Yes, its spelled wrong, but the plant breeders from the University of North Carolina gave the variety that name. I’ve been growing the variety for a decade and it lives up to its name. I just had some in pancakes. I’m fortunate and cursed with ground good for blueberries. Blueberries thrive with little effort for me. The down side is that coaxing other things to grow in the acidic soil blueberries love requires serious soil amendments.
I mulch my plants with free oak leaves or pine needles. I do a winter pruning. I cover them with a nylon net supported by rebar and PVC before bearing begins. I have a soaker hose ready to water them during the summer. I harvest blueberries from late June to early August. Some go into freezer bags for winter enjoyment. I have had no disease or insect problems. A little effort provides a lot of good eating.

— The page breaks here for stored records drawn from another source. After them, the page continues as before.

Definition msg_no_embeddings : string :=
  "Couldn't create embeddings from the text. Please try again.".

Definition msg_no_docs : string :=
  "Couldn't find any relevant chunks for your question. Please try asking a different question.".

(** The texts of a list put one after the other. *)
Definition join (texts : list string) : string :=
  fold_right append "" texts.

(** [sub] occurs in [s]. *)
Definition contains (s sub : string) : Prop :=
  exists pre post, s = (pre ++ sub ++ post)%string.

Section Flow.

(** The collaborators' value types are opaque to the flow; of a knowledge
    base it only tests truthiness. *)
Variables Handler Chunk KnowledgeBase Doc : Type.
Variable truthy_kb : KnowledgeBase -> bool.

(** ** Calls and programs *)

(** A call to a collaborator, indexed by the type of its answer. *)
Inductive Call : Type -> Type :=
| get_file_handler (file_type : string) : Call Handler
| read_file (handler : Handler) (file : UploadedFile) : Call string
| split_text (text : string) : Call (list Chunk)
| create_embeddings (chunks : list Chunk) : Call KnowledgeBase
| get_relative_chunks (knowledge_base : KnowledgeBase) (question : string)
    : Call (list Doc)
| run_chain (docs : list Doc) (question : string) : Call string
| logging (level : Level) (message : string) : Call unit.

(** A function body: it goes on with a value, returns from the function,
    or calls a collaborator and continues on the answer. *)
Inductive Flow (A : Type) : Type :=
| Next (a : A)
| Return (v : string)
| Invoke (X : Type) (c : Call X) (k : X -> Flow A).

Arguments Next {A} a.
Arguments Return {A} v.
Arguments Invoke {A X} c k.

Fixpoint bind {A B} (m : Flow A) (f : A -> Flow B) : Flow B :=
  match m with
  | Next a => f a
  | Return v => Return v
  | Invoke c k => Invoke c (fun x => bind (k x) f)
  end.

Definition call {X} (c : Call X) : Flow X := Invoke c (fun x => Next x).

Notation "x <- m ;; k" := (bind m (fun x => k))
  (at level 61, m at next level, right associativity).
Notation "m ;; k" := (bind m (fun _ => k))
  (at level 61, right associativity).

(** [if cond: body] with nothing after [else]. *)
Definition when (cond : bool) (body : Flow unit) : Flow unit :=
  if cond then body else Next tt.

(** [for x in l: state = body x state], where the body may return from the
    function. *)
Fixpoint for_in {A S} (l : list A) (body : A -> S -> Flow S) (state : S)
  : Flow S :=
  match l with
  | [] => Next state
  | x :: rest => state' <- body x state ;; for_in rest body state'
  end.

(** ** The flow *)

(** Lines 62-69: the body of the loop over the files, on [combined_text]. *)
Definition read_one (file : option UploadedFile) (combined_text : string)
  : Flow string :=
  match file with
  | None => Next combined_text
  | Some file =>
      handler <- call (get_file_handler (type file)) ;;
      text <- call (read_file handler file) ;;
      if negb (truthy_str text) then
        call (logging ERROR (msg_no_text_file file)) ;;
        Return (msg_no_text_file file)
      else
        Next (combined_text ++ text)%string
  end.

(** Lines 55-90.  Reaching [Next tt] is falling off the end of the
    function. *)
Definition run (files : Files) (user_question : string) : Flow unit :=
  when (truthy_files files && (3 <? List.length (items files))%nat)
    (call (logging WARNING msg_too_many) ;;
     Return msg_too_many) ;;
  when (truthy_str user_question && truthy_files files)
    (combined_text <- for_in (items files) read_one "" ;;
     when (negb (truthy_str combined_text))
       (call (logging WARNING msg_no_text) ;;
        Return msg_no_text) ;;
     chunks <- call (split_text combined_text) ;;
     when (negb (truthy_list chunks))
       (call (logging WARNING msg_no_chunks) ;;
        Return msg_no_chunks) ;;
     knowledge_base <- call (create_embeddings chunks) ;;
     when (negb (truthy_kb knowledge_base))
       (call (logging WARNING msg_no_embeddings) ;;
        Return msg_no_embeddings) ;;
     docs <- call (get_relative_chunks knowledge_base user_question) ;;
     when (negb (truthy_list docs))
       (call (logging WARNING msg_no_docs) ;;
        Return msg_no_docs) ;;
     answer <- call (run_chain docs user_question) ;;
     Return answer).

I have two rabbiteye blueberry varieties: Delite and Premier. This provides cross pollination for better yield and a longer harvest season. My Premier berries begin to produce about two weeks before Delite. I pick from both varieties for a couple weeks and then two weeks of picking only from the Delite bushes.
A Georgia ag publication states that Delite is no longer recommended commercially due to susceptibility to rust. Blueberry rust is a fungal disease carried by hemlocks. I am apparently lucky enough to have no hemlocks within a half mile. A trait that I like in the Delite is that it sends out new shoots away from the main trunk. This allows me to cut off the shoot with some root and start a new plant. My Premier plants have sent out fewer new shoots and all from next to the original trunk. Propagating either of these older varieties is permissible; I’ve only been successful with Delite.
When I was a kid in West Michigan, a family outing to a U-pick blueberry farm was an annual event. Today, I am delighted to have some in my yard.